ASSIGNMENT - Transcribe every record in full, keeping it exactly the same.

AVAILABLE DATA -
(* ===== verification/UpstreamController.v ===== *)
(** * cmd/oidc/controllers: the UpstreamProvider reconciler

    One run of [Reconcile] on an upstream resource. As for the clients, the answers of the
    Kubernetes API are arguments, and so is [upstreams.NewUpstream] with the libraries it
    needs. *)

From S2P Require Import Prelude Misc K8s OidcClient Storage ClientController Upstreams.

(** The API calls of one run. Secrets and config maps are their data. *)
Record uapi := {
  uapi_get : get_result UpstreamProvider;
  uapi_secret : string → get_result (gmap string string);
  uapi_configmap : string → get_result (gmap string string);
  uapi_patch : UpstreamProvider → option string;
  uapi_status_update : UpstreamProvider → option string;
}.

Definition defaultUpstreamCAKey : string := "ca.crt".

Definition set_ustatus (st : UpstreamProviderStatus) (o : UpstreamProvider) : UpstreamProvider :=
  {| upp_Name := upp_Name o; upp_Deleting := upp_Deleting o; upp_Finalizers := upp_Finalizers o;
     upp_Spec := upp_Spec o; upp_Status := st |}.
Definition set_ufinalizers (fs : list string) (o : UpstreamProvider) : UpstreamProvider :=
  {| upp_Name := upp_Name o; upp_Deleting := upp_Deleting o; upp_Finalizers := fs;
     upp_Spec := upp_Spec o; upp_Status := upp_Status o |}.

RESULT OF THE TASK -
(* ===== verification/UpstreamController.v ===== *)
(** * cmd/oidc/controllers: the UpstreamProvider reconciler

    One run of [Reconcile] on an upstream resource. As for the clients, the answers of the
    Kubernetes API are arguments, and so is [upstreams.NewUpstream] with the libraries it
    needs. *)

From S2P Require Import Prelude Misc K8s OidcClient Storage ClientController Upstreams.

(** The API calls of one run. Secrets and config maps are their data. *)
Record uapi := {
  uapi_get : get_result UpstreamProvider;
  uapi_secret : string → get_result (gmap string string);
  uapi_configmap : string → get_result (gmap string string);
  uapi_patch : UpstreamProvider → option string;
  uapi_status_update : UpstreamProvider → option string;
}.

Definition defaultUpstreamCAKey : string := "ca.crt".

Definition set_ustatus (st : UpstreamProviderStatus) (o : UpstreamProvider) : UpstreamProvider :=
  {| upp_Name := upp_Name o; upp_Deleting := upp_Deleting o; upp_Finalizers := upp_Finalizers o;
     upp_Spec := upp_Spec o; upp_Status := st |}.
Definition set_ufinalizers (fs : list string) (o : UpstreamProvider) : UpstreamProvider :=
  {| upp_Name := upp_Name o; upp_Deleting := upp_Deleting o; upp_Finalizers := fs;
     upp_Spec := upp_Spec o; upp_Status := upp_Status o |}.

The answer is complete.